Cancer is unique among health problems




In heart disease it is your heart and arteries that are unhealthy and need to be treated; their structure and function need to be corrected. In asthma it is your lungs and bronchial tubes that are unhealthy and need to be treated. In diabetes it is the management of your blood glucose level that is faulty and your cellular response to insulin's to be corrected. In indigestion the function of your digestive system needs to be corrected.

But cancer is different. It is not a disease of a single organ or system. You do not have prostate cancer because your prostate is not doing its job properly or breast cancer because your breasts are not fulfilling their function. In cancer you do not have a disease of an organ or system, you have disease in organ or system.

It is very important to understand this when it comes to both prevention and recovery. You can prevent heart problems by appropriate dietary modifications that benefit your heart and arteries. You can prevent asthma by avoiding allergens and supplying the nutrients needed by your bronchial muscles. you can prevent digestive problems by relaxing while you eat, eating correctly, and avoiding allergens and toxins. 

These are, of course, very much simplified suggestions, and a lot more can be done, and may need to be done, in the treatment of the health problems mentioned, and of others. However, the common denominator in all of these problems is that the solution is aimed at improving the structure or function of the organ or tissue that is faulty.

When you think in terms of treating cancer, you do not in general think of treating the organ in which the cancer is situated. You do not aim to improve the function of your ovaries or uterus if you have ocarina or uterine cancer. You do not aim to improve the function of your kidneys if you have kidney cancer or of your lungs if you have lung cancer.

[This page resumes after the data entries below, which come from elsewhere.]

(** * Hash Array Mapped Trie of foc_libraries: a shallow embedding

    The development follows [hash_array_mapped_trie.h]: the sizing oracle
    [hamt_trie_allocation_size], the bitmap-compressed [BitmapTrieTemplate],
    the tagged [NodeTemplate], the container [HashArrayMappedTrie] with its
    hash schedule, and the forward iterator.

    Conventions.
    - Fixed-width unsigned integers are [Z] values; every wrap-around is
      written out ([wrap32], [wrap64]).
    - A [Node*] is a path of physical indices from the trie the call was
      entered with ([handle]); [nullptr] is [None].
    - The parent back-link of a node is only stored and handed on by the
      operations embedded here, never branched on, so it is left out; the
      Leaf/Interior tag it carries is the constructor of [Node].
    - The recursion of [insertEntry] and the loop of [findNode] are bounded
      by a fuel argument; [OutOfFuel] is the outcome of a run that needs
      more steps than the fuel allows. *)

From stdpp Require Import base list.
From Stdlib Require Import ZArith Lia.

Local Open Scope Z_scope.

(** ** Outcomes of a call

    [Ret a]: the call returns [a].  [Undefined]: the call has no defined
    result; it reads a cell that holds no node, goes through a null
    pointer or fails an assertion.  [OutOfFuel]: see above. *)

Inductive result (A : Type) : Type :=
| Ret (a : A)
| Undefined
| OutOfFuel.

Arguments Ret {A} a.
Arguments Undefined {A}.
Arguments OutOfFuel {A}.

#[global] Instance result_bind : MBind result := fun A B k m =>
  match m with
  | Ret a => k a
  | Undefined => Undefined
  | OutOfFuel => OutOfFuel
  end.

(** An access that is only defined when the option holds a value. *)
Definition defined {A : Type} (o : option A) : result A :=
  match o with
  | Some a => Ret a
  | None => Undefined
  end.

(** ** Machine integers *)

Definition wrap32 (x : Z) : Z := x mod 2 ^ 32.
Definition wrap64 (x : Z) : Z := x mod 2 ^ 64.

(** Number of set bits among the [n] low bits of [x]. *)
Fixpoint count_bits (n : nat) (x : Z) : Z :=
  match n with
  | O => 0
  | S n => Z.b2z (Z.testbit x (Z.of_nat n)) + count_bits n x
  end.

(** [__builtin_popcount] of a 32-bit value. *)
Definition popcount (x : Z) : Z := count_bits 32 x.

(** [__builtin_clzll] of a non-zero 64-bit value. *)
Definition clzll (x : Z) : Z := 63 - Z.log2 x.

(** ** Sizing oracle *)

(** [level][generation] *)
Definition alloc_sizes_by_level : list (list Z) :=
  [ [2; 3; 5; 8; 13; 21; 29; 32; 32; 32; 32; 32; 32; 32; 32; 32; 32; 32; 32; 32; 32; 32; 32];
    [1; 1; 1; 1;  1;  2;  3;  5;  8; 13; 21; 29; 32; 32; 32; 32; 32; 32; 32; 32; 32; 32; 32];
    [1; 1; 1; 1;  1;  1;  1;  1;  1;  1;  2;  3;  5;  8; 13; 21; 29; 32; 32; 32; 32; 32; 32];
    [1; 1; 1; 1;  1;  1;  1;  1;  1;  1;  1;  1;  1;  1;  1;  2;  3;  5;  8; 13; 21; 29; 32];
    [1; 1; 1; 1;  1;  1;  1;  1;  1;  1;  1;  1;  1;  1;  1;  1;  1;  1;  1;  1;  1;  1;  1] ].

Definition alloc_sizes : list Z :=
  [1; 1; 2; 3; 5; 5; 8; 8; 8; 13; 13; 13; 13; 13; 21; 21; 21; 21; 21; 21; 21; 21;
   29; 29; 29; 29; 29; 29; 29; 29; 32; 32; 32].

(** [hamt_trie_allocation_size(required, expected_hamt_size, level)].
    The result is [None] when one of the two assertions fails or a table is
    indexed outside its bounds. *)
Definition hamt_trie_allocation_size (required expected_hamt_size level : Z) : option Z :=
  if negb ((0 <? required) && (required <=? 32)) then None else
  if negb (0 <? expected_hamt_size) then None else
  let '(level, generation) :=
    if 4 <? level then (4, 0)
    else if wrap64 (expected_hamt_size - 1) =? 0 then (level, 0)
    else
      let generation := 64 - clzll (wrap64 (expected_hamt_size - 1)) in
      (level, if 22 <? generation then 22 else generation) in
  row ← alloc_sizes_by_level !! Z.to_nat level;
  guess ← row !! Z.to_nat generation;
  if guess <? required then alloc_sizes !! Z.to_nat required else Some guess.

(** The oracle as the specification words it: the larger of the
    [by_required] stop and the per-level guess, with the level clamped to 4
    and the generation [ceil(log2(expected_size))] clamped to 22. *)
Definition generation_of (expected_size : Z) : Z :=
  Z.min 22 (Z.log2_up expected_size).

Definition sizing_oracle_spec (required expected_size level : Z) : option Z :=
  by_required ← alloc_sizes !! Z.to_nat required;
  row ← alloc_sizes_by_level !! Z.to_nat (Z.min level 4);
  guess ← row !! Z.to_nat (generation_of expected_size);
  Some (Z.max by_required guess).

(** Boolean check of the oracle on one cell of the tables. *)
Definition oracle_cell_ok (required level generation : nat) : bool :=
  match alloc_sizes !! required,
        (row ← alloc_sizes_by_level !! level; row !! generation) with
  | Some by_required, Some guess =>
      let r := Z.of_nat required in
      let c := if guess <? r then by_required else guess in
      (c =? Z.max by_required guess) && (r <=? c) && (c <=? 32)
  | _, _ => false
  end.

(** ** Template parameters *)

(** [Hash]: the functor returns a [size_t]. *)
Class Hash (Key : Type) := hasher : Key -> Z.

(** [KeyEqual]. *)
Class KeyEqual (Key : Type) := key_equal : Key -> Key -> bool.

(** [Allocator]: [allocate (bytes, alignment)] answers whether the pointer it
    returns is non-null; [deallocate] is given the capacity of the array. *)
Module Alloc.
Class Ops (Allocator : Type) := {
  allocate : Allocator -> Z -> Z -> bool * Allocator;
  deallocate : Allocator -> Z -> Allocator
}.
End Alloc.

(** [sizeof(Node)] and [alignof(Node)]. *)
Class NodeLayout := {
  sizeof_Node : Z;
  alignof_Node : Z
}.

(** ** Nodes and bitmap tries *)

(** [_base] is [None] for [nullptr]; otherwise it lists the initialised
    cells of the array, which are the cells below [popcount _bitmap]. *)
Record BitmapTrieTemplate (Node : Type) : Type := mkBitmapTrie {
  _bitmap : Z;
  _capacity : Z;
  _base : option (list Node)
}.

Arguments mkBitmapTrie {Node} _ _ _.
Arguments _bitmap {Node} _.
Arguments _capacity {Node} _.
Arguments _base {Node} _.

(** The low bit of [_parent] tells the two shapes of a node apart. *)
Inductive NodeTemplate (Entry : Type) : Type :=
| EntryNode (entry : Entry)
| TrieNode (trie : BitmapTrieTemplate (NodeTemplate Entry)).

Arguments EntryNode {Entry} entry.
Arguments TrieNode {Entry} trie.

(** A [Node*]: physical indices leading from a trie down to the node. *)
Abbreviation handle := (list nat).

(** A raw array of nodes; [None] is a cell that holds no node yet. *)
Abbreviation cells Entry := (list (option (NodeTemplate Entry))).

(** Counted loops: [for (j = from; ...; j++)] and [for (j = from; ...; j--)],
    run for [n] iterations. *)
Fixpoint for_up {St : Type} (n from : nat) (body : nat -> St -> result St) (s : St)
  : result St :=
  match n with
  | O => Ret s
  | S n => s ← body from s; for_up n (S from) body s
  end.

Fixpoint for_down {St : Type} (n from : nat) (body : nat -> St -> result St) (s : St)
  : result St :=
  match n with
  | O => Ret s
  | S n => s ← body from s; for_down n (Nat.pred from) body s
  end.

Module Node.
Section Node.
Context {Entry : Type}.
Local Abbreviation Node := (NodeTemplate Entry).

Definition isEntry (n : Node) : bool :=
  match n with EntryNode _ => true | TrieNode _ => false end.

Definition isTrie (n : Node) : bool := negb (isEntry n).

Definition asEntry (n : Node) : option Entry :=
  match n with EntryNode entry => Some entry | TrieNode _ => None end.

Definition asTrie (n : Node) : option (BitmapTrieTemplate Node) :=
  match n with EntryNode _ => None | TrieNode trie => Some trie end.

(** [nextEntryNode]: [return this;] *)
Definition nextEntryNode (this : handle) : handle := this.
End Node.
End Node.

Module BitmapTrie.
Section BitmapTrie.
Context {Entry Allocator : Type} {Memory : Alloc.Ops Allocator} {Layout : NodeLayout}.
Local Abbreviation Node := (NodeTemplate Entry).
Local Abbreviation BitmapTrie := (BitmapTrieTemplate (NodeTemplate Entry)).

Definition physicalIndex (this : BitmapTrie) (logical_index : Z) : Z :=
  let _bitmask := wrap32 (Z.shiftl 1 logical_index) in
  popcount (Z.land (_bitmap this) (wrap32 (_bitmask - 1))).

Definition size (this : BitmapTrie) : Z := popcount (_bitmap this).

Definition capacity (this : BitmapTrie) : Z := _capacity this.

Definition physicalGet (this : BitmapTrie) (i : Z) : option Node :=
  base ← _base this; base !! Z.to_nat i.

Definition logicalGet (this : BitmapTrie) (i : Z) : option Node :=
  physicalGet this (physicalIndex this i).

Definition logicalPositionTaken (this : BitmapTrie) (logical_index : Z) : bool :=
  negb (Z.land (_bitmap this) (wrap32 (Z.shiftl 1 logical_index)) =? 0).

(** [_base[i] = node] on an initialised cell. *)
Definition physicalSet (this : BitmapTrie) (i : Z) (node : Node) : BitmapTrie :=
  mkBitmapTrie (_bitmap this) (_capacity this) (base ← _base this; Some (<[Z.to_nat i := node]> base)).

(** The array behind [_base] with its [capacity] cells. *)
Definition cells_of (base : list Node) (capacity : Z) : cells Entry :=
  (Some <$> base) ++ replicate (Z.to_nat capacity - length base) None.

(** The first [n] cells of an array, all of which have to be initialised. *)
Definition live_of (n : nat) (array : cells Entry) : option (list Node) :=
  mapM id (take n array).

Definition load (array : cells Entry) (j : nat) : result Node :=
  defined (mjoin (array !! j)).

Definition store (array : cells Entry) (j : nat) (node : Node) : result (cells Entry) :=
  if decide (j < length array)%nat then Ret (<[j := Some node]> array) else Undefined.

(** [dst[to] = std::move(src[from])] *)
Definition move (src : cells Entry) (from to : nat) (dst : cells Entry)
  : result (cells Entry) :=
  node ← load src from; store dst to node.

Definition allocate (allocator : Allocator) (capacity : Z) : BitmapTrie * Allocator :=
  if capacity =? 0 then (mkBitmapTrie 0 capacity None, allocator)
  else
    let '(ok, allocator) :=
      Alloc.allocate allocator (wrap64 (capacity * sizeof_Node)) alignof_Node in
    (mkBitmapTrie 0 capacity (if ok then Some [] else None), allocator).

So what do you do, and on what basis?

This is where the two types of health care practiced today divide. We have the establishment approach that focuses almost entirely on the use of medical drugs and surgery. We can call this the medical-drug-surgery, or MDS approach. We have the natural-therapies approach, in the broadest meaning of the words, which is based on an understanding of human metabolism, nutrition, herbal medicine, homeopathy, structural therapies such as chiropractic and osteopathy, and different forms of energy medicine. Much of this approach is based on a clear understanding of the biochemistry and metabolic pathways in the body and their correction. This is variously referred to as alternative medicine or complementary medicine. We can call this the complementary and alternative medicine, or CAM approach.